Requisiti: indicatore ISEE di riferimento uguale o inferiore a 20.000 euro.
Modalità di accesso: attraverso gli Operatori accreditati, a seguito dell’attivazione della misura di politica attiva di orientamento, accompagnamento e formazione denominata “Dote Unica Lavoro“.

Quindi, al di là di tutte le critiche che si possono fare e dello “sparare sulla Croce Rossa” (aka, la pubblica amministrazione, che spesso e volentieri ci mette sempre del suo per rendere la vita più complicata ai cittadini) in questo caso sembra che qualcosa si sia davvero mosso ai piani alti del Pirellone, anzi, di Palazzo Lombardia. Non una mancetta da 80 euro, ma un piano articolato per aiutare chi è più esposto.

calcolate che se sta cosa dei Nidi gratis funziona davvero (e io incrocio le dita perché ancora non so se la nostra domanda è stata accettata), l’anno prossimo risparmio con The Second circa 3.000 euro, che buttali via…

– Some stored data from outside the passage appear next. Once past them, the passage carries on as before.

(** The inputs of a published compaction are retired. *)
Lemma inputs_retired e e' f newer run older n t : names_ok e (flush_seqs f ++ [n]) -> sstables_ e = newer ++ run ++ older ->
  db_path_ e' = db_path_ e -> Manifest.next_sequence_ (manifest_ e') = Manifest.next_sequence_ (manifest_ e) ->
  sstables_ e' = newer ++ t :: older -> named (db_path_ e) (SST.path_ t) n -> Forall (retired e' f) (map SST.path_ run).
Proof.
  intros (ns & H1 & H2 & H3 & _) Hs Hd Hn Hs' Ht. rewrite Hs in H1. apply Forall2_app_inv_l in H1 as (nn & nr & Nn & Nr & ->).
  apply Forall2_app_inv_l in Nr as (nm & no & Nm & No & ->). apply Forall_forall. intros p (x & <- & Hx)%list_elem_of_In%in_map_iff.
  apply list_elem_of_In, list_elem_of_lookup in Hx as [i Hi]. destruct (Forall2_lookup_l _ _ _ i x Nm Hi) as (k & Hk & Hname). apply list_elem_of_lookup_2 in Hk.
  exists k. rewrite Hd, Hn. split; [done|]. split.
  { rewrite Forall_forall in H3. assert (Hin : k ∈ (nn ++ nm ++ no) ++ flush_seqs f ++ [n]); [|specialize (H3 k Hin); lia].
    apply elem_of_app. left. apply elem_of_app. right. apply elem_of_app. by left. }
  apply NoDup_app in H2 as (H2 & H2' & _). split.
  - rewrite Hs', map_app. cbn [map]. intros Hin.
    assert (Hother : forall ts qs, Forall2 (fun t n => named (db_path_ e) (SST.path_ t) n) ts qs -> SST.path_ x ∈ map SST.path_ ts -> k ∈ qs).
    { clear -Hname. intros ts qs H (y & E & Hy)%list_elem_of_In%in_map_iff. apply list_elem_of_In, list_elem_of_lookup in Hy as [j Hj].
      destruct (Forall2_lookup_l _ _ _ j y H Hj) as (k' & Hk' & Hn'). rewrite E in Hn'. rewrite (named_inj _ _ _ _ Hname Hn'). by eapply list_elem_of_lookup_2. }
    apply NoDup_app in H2 as (_ & D1 & H2). apply NoDup_app in H2 as (_ & D2 & _).
    apply elem_of_app in Hin as [Hin|[Hin|Hin]%elem_of_cons].
    + apply (D1 k); [by apply (Hother newer)|]. apply elem_of_app. by left.
    + rewrite Hin in Hname. apply (H2' k).
      * apply elem_of_app. right. apply elem_of_app. by left.
      * rewrite (named_inj _ _ _ _ Hname Ht). apply elem_of_app. right. by left.
    + apply (D2 k); [done|]. by apply (Hother older).
  - intros Hf. apply (H2' k); [apply elem_of_app; right; apply elem_of_app; by left|]. apply elem_of_app. by left.
Qed.

Lemma contents_tables e e' job newer older t : sstables_ e = newer ++ to_merge job ++ older -> (complete_snapshot job = true -> older = []) ->
  sstables_ e' = newer ++ t :: older -> SST.rep t (List.filter (keep (complete_snapshot job)) (merged true (map sst_entries (to_merge job)))) ->
  contents (tables e') = contents (tables e).
Proof.
  intros Hs Hc Hs' Hrep. rewrite Hs, Hs', !map_app. cbn [map]. rewrite (sst_entries_rep _ _ Hrep). apply contents_compact.
  intros H. by rewrite (Hc H).
Qed.

Lemma compact_publish_dinv mio sio rio e f job e' b :
  dinv {| engine := e; flusher := f; compactor := Compacting job |} ->
  sinv {| engine := e'; flusher := f; compactor := compacted b job |} ->
  compact_publish mio sio rio e job = Some (e', b) ->
  dinv {| engine := e'; flusher := f; compactor := compacted b job |}.
Proof.
  intros [Hsys (stale & Hlg & Hst & Hsh) Hcat Hsv Hf Hfl Hc] Hsys' Hpub. pose proof (sinv_paths _ Hsys) as Hnd.
  destruct Hsys as [He Hn _ [Hne (newer & older & Hs & Hcomp)]]. cbn [engine flusher compactor flush_seqs compact_seqs compact_pending] in *.
  pose proof (compact_publish_spec _ _ _ _ _ newer older _ _ He Hs Hcomp Hne Hnd Hpub) as (_ & _ & Hdb & Hwals & Himm & Hb).
  pose proof (compact_next_sequence _ _ _ _ _ _ _ Hpub) as Hnext.
  destruct (compact_publish_disk _ _ _ _ _ newer older _ _ Hs Hne Hnd Hpub) as (Hmem & Hgen & q & file & w & t & removed & Hq & Hl & Hr & Hd).
  set (path := merged_path (db_path_ e) (physical_sequence job)) in *.
  assert (Hin : physical_sequence job ∈ flush_seqs f ++ [physical_sequence job]) by (apply elem_of_app; right; by left).
  pose proof (taken_range _ _ _ Hn Hin) as Hrange. assert (Hnamed : named (db_path_ e) path (physical_sequence job)) by (split; [lia|by right]).
  pose proof (fresh_path _ _ _ _ Hn Hin Hnamed) as Hfresh. pose proof (load_index_path _ _ _ Hl) as Hpt.
  assert (Hlog : logged stale e') by (destruct Hlg as [L1 L2]; split; unfold segments; rewrite ?Hwals, ?Himm, ?Hmem, ?Hgen; done).
  assert (Hcc := compact_catalog (manifest_ e) (manifest_files job) newer (to_merge job) older q file w t path removed).
  rewrite <- Hs in Hcc. specialize (Hcc Hcat Hnd Hne Hc Hq Hr Hpt Hfresh). cbv zeta in Hcc, Hd. destruct Hcc as (Hc1 & Hc2 & m' & Hm' & Hw' & Hp').
  destruct b; cbn [compacted] in *.
  - destruct Hd as (Hman & Hfiles & Hs' & image & Hsave & Hmf). rewrite <- Hman, <- Hs' in Hc1. destruct Hb as (t' & Hst' & _ & Hrep).
    rewrite Hs' in Hst'. apply app_inv_head in Hst'. injection Hst' as <-.
    split; cbn [engine flusher compactor]; [done| |done| | | |].
    + exists stale. split; [done|]. split; [done|]. eapply Forall_impl; [exact Hsh|]. intros r Hshr k x Hk.
      rewrite (contents_tables e e' job newer older t Hs Hcomp Hs' Hrep). by apply Hshr.
    + eapply saved_now; [exact (si_names _ Hsys')|done| |exact Hmf]. cbn [engine]. by rewrite Hman.
    + rewrite Hfiles, Hs'. assert (Hall : Forall (file_backed (mset path file (sst_files_ e))) (sstables_ e)).
      { eapply files_other; [|exact Hfresh|exact Hf]. intros p Hpp. by apply mget_mset_ne. }
      rewrite Hs in Hall. apply Forall_app in Hall as [A1 A2]. apply Forall_app in A2 as [_ A2]. apply Forall_app. split; [done|]. constructor; [|done].
      exists file. rewrite Hpt. split; [apply mget_mset_eq|exact Hl].
    + unfold flush_pending in *. destruct f; auto. rewrite Hman. by apply Hc2.
    + cbn [compact_pending]. eapply inputs_retired; [exact Hn|exact Hs|exact Hdb|exact Hnext|exact Hs'|by rewrite Hpt].
  - destruct Hd as (Hrest & Hfiles & Hs' & Hmf). rewrite Hm' in Hrest. injection Hrest as ->.
    assert (Hcat' : catalog (manifest_ e') (sstables_ e')) by (split; [done|]; rewrite Hs'; eapply matches_perm; [exact Hp'|apply Hcat]).
    split; cbn [engine flusher compactor]; [done| |done| | | |done].
    + exists stale. split; [done|]. split; [done|]. by rewrite Hs'.
    + destruct Hmf as [Hmf|(image & Hsave & Hmf)]; [|by eapply saved_now; [exact (si_names _ Hsys')|..]].
      unfold saved_ok in *. rewrite Hmf, Hs', Hdb, Hnext. exact Hsv.
    + rewrite Hfiles, Hs'. eapply files_other; [|exact Hfresh|exact Hf]. intros p Hpp. rewrite mget_mdel_ne by done. by apply mget_mset_ne.
    + unfold flush_pending in *. destruct f; auto. by rewrite Hp'.
Qed.

Lemma mget_mdels (ps : list bytes) : forall (files : list (bytes * bytes)) p, ~ (p ∈ ps) ->
  mget p (fold_left (fun fs q => mdel q fs) ps files) = mget p files.
Proof.
  induction ps as [|q ps IH]; intros files p Hp; [done|]. cbn [fold_left]. apply not_elem_of_cons in Hp as [Hq Hp]. rewrite IH by done. by apply mget_mdel_ne.
Qed.

Lemma remove_files_dinv e f ps : dinv {| engine := e; flusher := f; compactor := CompactPublished ps |} ->
  sinv {| engine := remove_files e ps; flusher := f; compactor := CompactIdle |} ->
  dinv {| engine := remove_files e ps; flusher := f; compactor := CompactIdle |}.
Proof.
  intros [Hsys Hlg Hcat Hsv Hf Hfl Hc] Hsys'. cbn [engine flusher compactor compact_pending] in *. split; cbn [engine flusher compactor]; try done.
  - destruct Hlg as (stale & [L1 L2] & Hrest). exists stale. by split.
  - cbn [remove_files sst_files_ with_files sstables_]. rewrite Forall_forall in Hf |- *. intros t Ht. eapply file_backed_other; [|by apply Hf].
    apply mget_mdels. intros Hp. rewrite Forall_forall in Hc. destruct (Hc _ Hp) as (n & _ & _ & Hx & _). apply Hx, list_elem_of_In, in_map. by apply list_elem_of_In.
Qed.

(** ** Every step keeps the invariant *)

Section Life.
Context (coin replay_coin : Z -> nat) (padding : Z -> bytes) (fsync auto_compaction : bool).
Context (Hpad : forall seq, length (padding seq) = 4%nat).

Definition event_fits (ev : Event) : Prop := match ev with Client op => op_fits op | _ => True end.

Lemma flush_begin_dinv e c e' job : dinv {| engine := e; flusher := FlushIdle; compactor := c |} -> flush_begin e = Some (e', job) ->
  sinv {| engine := e'; flusher := Flushing job; compactor := c |} -> dinv {| engine := e'; flusher := Flushing job; compactor := c |}.
Proof.
  intros [Hsys Hlg Hcat Hsv Hf Hfl Hc] Hb Hsys'. cbn [engine flusher compactor] in *. unfold flush_begin in Hb.
  destruct (immutable_memtables_ e) as [|[m g] rest] eqn:Ei; [done|]. injection Hb as <- <-.
  destruct (same_disk_fields _ _ FlushIdle c (same_disk_allocate e) Hcat Hsv Hf Hfl Hc) as (C1 & C2 & C3 & C4 & C5).
  split; cbn [engine flusher compactor]; try done.
  - destruct Hlg as (stale & [L1 L2] & Hrest). exists stale. by split.
  - change (Forall (fun meta => seqno meta < Manifest.next_sequence_ (manifest_ e)) (all_metas (manifest_ e))). destruct Hcat as [[_ _ W _] _].
    eapply Forall_impl; [exact W|]. simpl. lia.
  - unfold compact_pending in *. destruct c as [|cj|ps]; [done|exact C5|]. clear C5. rewrite Forall_forall in Hc |- *. intros p Hp.
    destruct (Hc p Hp) as (n & H1 & H2 & H3 & H4). exists n. split; [done|]. split; [simpl; unfold Manifest.get_next_sequence; lia|]. split; [done|].
    cbn [flush_seqs flush_seq]. intros [E|E%not_elem_of_nil]%elem_of_cons; [|done]. unfold Manifest.get_next_sequence in E. lia.
Qed.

Orbene (ho sempre sognato di dire “orbene” che è un termine oltremodo demodé, vintage…) se questo sbattimento che mi sono fatto per risalire a tutte le agevolazioni vi è piaciuto o vi è servito, magari commentate qua sotto, raccontandomi se anche voi l’avete fatto, se lo sapevate o se ci sono altre agevolazioni nei vostri comuni o nelle vostre regioni. Perché uò essere di aiuto anche ad altre famiglie. Come si legge in giro? “Sharing is caring” no?!

Quindi se vi va condividete su Facebook perché, come sempre, purtroppo queste cose non si sanno mai abbastanza e c’è sempre quello che si sveglia tardi e dice: “Mannaggia, l’avessi saputo prima avrei potuto farlo anch’io”.

Oh, ci sono in ballo soldi, che arrivano dai soldi pubblici tra l’altro, quindi dalle tasse di tutti noi. E se per una volta invece che essere buttati via da chi governa, venissero usati in modo sensato, bè, sarebbe già un passo avanti.

Vabbè dai, sono un po’ populista e demagogico, ma ci siamo capiti.